Just as they did on Highly Evolved, Nicholls and now Griffiths often changed guitars within songs, for ultimate impact.
“We’ll record a part for the beginning or add a feedback track towards the end – it’s icing on the cake,” says Nicholls. “The details make the finished product. If you can pay attention, simple things sound the best, but you can combine them in many ways. We didn’t have many rules.”
For the Winning Days’ sessions, Nicholls – who relies mostly on a Fender Strat and a Marshall half-stack for live shows – entered the playground of Rob Schnapf’s “guitarsenal,” where using the producer’s famed set of tools, the guitarist realized the music of his mind.
“Craig’s solos work because they’re based on melodies, not on noodling,” Schnapf explains. “He’s not just scale-chasing; his solos are based around a line. That’s why the guitars and the vocals can cross over one another, merge, or form lines of melodic counterpoint.
“Craig’s solos had a starting place,” Schnapf continues, “and then it came down to how we would bend and twist them from there.”
Far-out guitar moments on Winning Days are too many to count, from the country-punk solos on “Ride” and “Animal Machine” to the bleeding-fingers-on-ice screech of “Fuck the World.” Still, there are band favorites.

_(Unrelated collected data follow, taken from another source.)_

(** * RBC CSV exporter: extraction, normalisation and CSV serialisation

    A shallow embedding of the field normalisers and classifiers
    ([js/utils.js]), the row parser ([parseRBCTransactionRow]), the PDF
    processor, the show-more load loops of the extraction orchestrator
    ([js/transactionExtractor.js]) and the two CSV serialisers
    ([js/csvExporter.js], [popup.js]), followed by the properties the
    specification states about them.

    Conventions.  A JavaScript string is a [string] whose characters are
    code units below 256.  [undefined]/[null] is [None] or [VUndef].  A
    function that may throw returns an [option].  The DOM enters only
    through the answers of the selector queries a function makes, and a
    page under load through a record of the four things the load loops do
    with it.  Logging and the calls on the UI manager change nothing of
    what is computed and are left out.  The rendering of a number with two
    decimals ([toFixed]) is floating-point arithmetic of the engine: it is
    a parameter, [toFixed2].  A number held in a record is a whole number,
    given as a [Z] and standing for the Number nearest to it. *)

From Stdlib Require Import String Ascii List Bool Arith Lia ZArith.
From Stdlib Require Import DecimalString Permutation Sorted.
Import ListNotations.
Set Warnings "-register-all".
Open Scope string_scope.
Open Scope nat_scope.

(* ================================================================== *)
(** * Part I: definitions *)
(* ================================================================== *)

(** ** JavaScript string primitives *)

Module Js.

Definition code (a : ascii) : nat := nat_of_ascii a.

(** [WhiteSpace] and [LineTerminator] code units below 256: TAB, LF, VT,
    FF, CR, SP and NBSP.  They are what [trim] strips and what [\s]
    matches. *)
Definition is_ws (a : ascii) : bool :=
  let n := code a in
  ((9 <=? n) && (n <=? 13)) || (n =? 32) || (n =? 160).

Definition is_digit (a : ascii) : bool :=
  let n := code a in (48 <=? n) && (n <=? 57).

(** [\w]: ASCII letters, digits and underscore. *)
Definition is_word (a : ascii) : bool :=
  let n := code a in
  ((48 <=? n) && (n <=? 57)) || ((65 <=? n) && (n <=? 90))
  || ((97 <=? n) && (n <=? 122)) || (n =? 95).

(** Line terminators below 256: LF and CR (what [.] refuses). *)
Definition is_line_terminator (a : ascii) : bool :=
  let n := code a in (n =? 10) || (n =? 13).

Definition lower_char (a : ascii) : ascii :=
  let n := code a in
  if ((65 <=? n) && (n <=? 90))
     || ((192 <=? n) && (n <=? 214)) || ((216 <=? n) && (n <=? 222))
  then ascii_of_nat (n + 32) else a.

(** [Canonicalize] of the regular-expression semantics under the [i]
    flag, restricted to code units below 256 (181 and 255 have upper-case
    forms above 255 and 223 a two-letter one: each stays alone in its
    class). *)
Definition canon_char (a : ascii) : ascii :=
  let n := code a in
  if ((97 <=? n) && (n <=? 122))
     || ((224 <=? n) && (n <=? 246)) || ((248 <=? n) && (n <=? 254))
  then ascii_of_nat (n - 32) else a.

Fixpoint toLowerCase (s : string) : string :=
  match s with
  | EmptyString => EmptyString
  | String a t => String (lower_char a) (toLowerCase t)
  end.

Fixpoint trimStart (s : string) : string :=
  match s with
  | EmptyString => EmptyString
  | String a t => if is_ws a then trimStart t else s
  end.

(** [trimEnd]: a character is dropped when it is white space and
    everything after it was dropped too. *)
Fixpoint trimEnd (s : string) : string :=
  match s with
  | EmptyString => EmptyString
  | String a t =>
      match trimEnd t with
      | EmptyString => if is_ws a then EmptyString else String a EmptyString
      | t' => String a t'
      end
  end.

Definition trim (s : string) : string := trimEnd (trimStart s).

Definition startsWith (p s : string) : bool := String.prefix p s.

Fixpoint includes (sub s : string) : bool :=
  String.prefix sub s
  || match s with
     | EmptyString => false
     | String _ t => includes sub t
     end.

Definition has_char (c : ascii) (s : string) : bool :=
  includes (String c EmptyString) s.

(** [s.replace(/c/g, by)] for a one-character pattern. *)
Fixpoint replace_char (c : ascii) (by_ : string) (s : string) : string :=
  match s with
  | EmptyString => EmptyString
  | String a t =>
      if Ascii.eqb a c then by_ ++ replace_char c by_ t
      else String a (replace_char c by_ t)
  end.

(** [s.replace(/[...]/g, '')] for a character class. *)
Fixpoint remove_chars (p : ascii -> bool) (s : string) : string :=
  match s with
  | EmptyString => EmptyString
  | String a t => if p a then remove_chars p t else String a (remove_chars p t)
  end.

Fixpoint repeat_char (c : ascii) (n : nat) : string :=
  match n with
  | 0 => EmptyString
  | S n' => String c (repeat_char c n')
  end.

(** [s.padStart(n, c)] for a one-character filler. *)
Definition padStart (n : nat) (c : ascii) (s : string) : string :=
  repeat_char c (n - String.length s) ++ s.

Definition drop (n : nat) (s : string) : string :=
  substring n (String.length s - n) s.

(** [s.split(sep)] for a non-empty literal separator; [fuel] bounds the
    number of characters scanned and [String.length s] always suffices. *)
Fixpoint split_aux (sep : string) (cur : string) (s : string) (fuel : nat)
  : list string :=
  match fuel with
  | 0 => [cur ++ s]
  | S fuel' =>
      match s with
      | EmptyString => [cur]
      | String a t =>
          if String.prefix sep s
          then cur :: split_aux sep EmptyString
                        (drop (String.length sep) s) fuel'
          else split_aux sep (cur ++ String a EmptyString) t fuel'
      end
  end.

Definition split (sep s : string) : list string :=
  split_aux sep EmptyString s (S (String.length s)).

End Js.

(** ** A backtracking matcher for the regular expressions of the source

    The patterns of the source quantify single characters and character
    classes only, so [Rep] takes a class.  Alternatives are tried left to
    right, a greedy quantifier tries the longer match first and a lazy one
    the shorter, as ECMAScript prescribes. *)

Module Regex.

Inductive cclass : Type :=
| CDigit                   (* \d *)
| CSpace                   (* \s *)
| CAny                     (* .  *)
| CChar (c : ascii)        (* a literal character *)
| CSet (l : list cclass).  (* [...] *)

Fixpoint cmatch (ic : bool) (cl : cclass) (a : ascii) : bool :=
  match cl with
  | CDigit => Js.is_digit a
  | CSpace => Js.is_ws a
  | CAny => negb (Js.is_line_terminator a)
  | CChar c =>
      if ic then Ascii.eqb (Js.canon_char c) (Js.canon_char a)
      else Ascii.eqb c a
  | CSet l => existsb (fun c => cmatch ic c a) l
  end.

Inductive regex : Type :=
| Eps
| Lit (s : string)
| Cls (c : cclass)
| Rep (c : cclass) (lo : nat) (hi : option nat) (greedy : bool)
| Seq (r1 r2 : regex)
| Alt (r1 r2 : regex)
| Grp (i : nat) (r : regex)
| Bol                      (* ^ *)
| Eol                      (* $ *)
| WordB.                   (* \b *)

Fixpoint cat (l : list regex) : regex :=
  match l with
  | [] => Eps
  | [r] => r
  | r :: l' => Seq r (cat l')
  end.

Fixpoint alts (l : list regex) : regex :=
  match l with
  | [] => Eps
  | [r] => r
  | r :: l' => Alt r (alts l')
  end.

(** The matcher's position: the character before it, if any, and the
    input still ahead. *)
Record mstate : Type := MState { prev : option ascii; rest : string }.

Definition captures : Type := nat -> option string.

Definition no_captures : captures := fun _ => None.

Definition set_capture (i : nat) (v : string) (c : captures) : captures :=
  fun j => if Nat.eqb j i then Some v else c j.

(** The text between two positions of one scan. *)
Definition consumed (from to : mstate) : string :=
  substring 0 (String.length (rest from) - String.length (rest to))
            (rest from).

Fixpoint eat_lit (ic : bool) (l : string) (st : mstate) : option mstate :=
  match l with
  | EmptyString => Some st
  | String c l' =>
      match rest st with
      | String a t =>
          if cmatch ic (CChar c) a then eat_lit ic l' (MState (Some a) t)
          else None
      | EmptyString => None
      end
  end.

Definition under (hi : option nat) (n : nat) : bool :=
  match hi with
  | None => true
  | Some m => n <? m
  end.

Definition word_before (st : mstate) : bool :=
  match prev st with Some a => Js.is_word a | None => false end.

Definition word_after (st : mstate) : bool :=
  match rest st with String a _ => Js.is_word a | EmptyString => false end.

Section Run.
Context {A : Type}.
Variable ic : bool.

(** [n] repetitions of the class have been taken so far. *)
Fixpoint rep (cl : cclass) (lo : nat) (hi : option nat) (greedy : bool)
         (n : nat) (p : option ascii) (s : string) (c : captures)
         (k : mstate -> captures -> option A) {struct s} : option A :=
  let stop (_ : unit) :=
    if lo <=? n then k (MState p s) c else None in
  let more (_ : unit) :=
    match s with
    | String a t =>
        if under hi n && cmatch ic cl a
        then rep cl lo hi greedy (S n) (Some a) t c k
        else None
    | EmptyString => None
    end in
  if greedy
  then match more tt with Some x => Some x | None => stop tt end
  else match stop tt with Some x => Some x | None => more tt end.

“Amnesia” was the most bizarre, in its extended outro section,” says Matthews. “It’s like a guitar solo, but it isn’t really a guitar solo – just these bizarre noises that Craig learned how to get from the guitar amp by playing it live a lot. To get it recorded took a lot of fiddling around with feedback and shaking of the guitar’s neck. It’s just notes bowing and leaping. The start of that song has the most in-depth guitar and vocals on the album, and some of the most precise moments.”
Unconscious for Rock ‘n’ Roll
Whether Nicholls can compose himself long enough to make it through the inevitable Winning Days tour is anybody’s guess, but Matthews, once the songwriter’s confessed keeper, has faith.
Says Matthews, “That was a long time ago; I haven’t had to look after Craig for a long time. He’s quite sane and calm at the moment. But he’s like the rest of us: Sometimes we fight and yell, and occasionally we have secret, whispered conferences. There’s not much direction in this band in terms of cerebral cortex. It’s unconscious; it’s rock ‘n’ roll.”
Nicholls is already onto the Vines’ next record, thinking about deeper harmonies and greater experimentation. He may sing, “The winning days are gone,” but he certainly knows better. “We’re going to spend a long time on the next one,” he muses. “I always wanted to do harmonies, the whole ‘row, row, row your boat’ idea. I would like to make even more layered recordings. I’m looking forward to doing some deep experimentation but with a lot of preparation. I’ll have the songs ready, and then I’d like to do 10-part harmonies.”
Craig, are you seeing colors yet?
“I imagine the sound we’ll make in the future as very clean and airy and spacey, and kind of lazy and hyperactive. It will be elastic and jump around from here to there.”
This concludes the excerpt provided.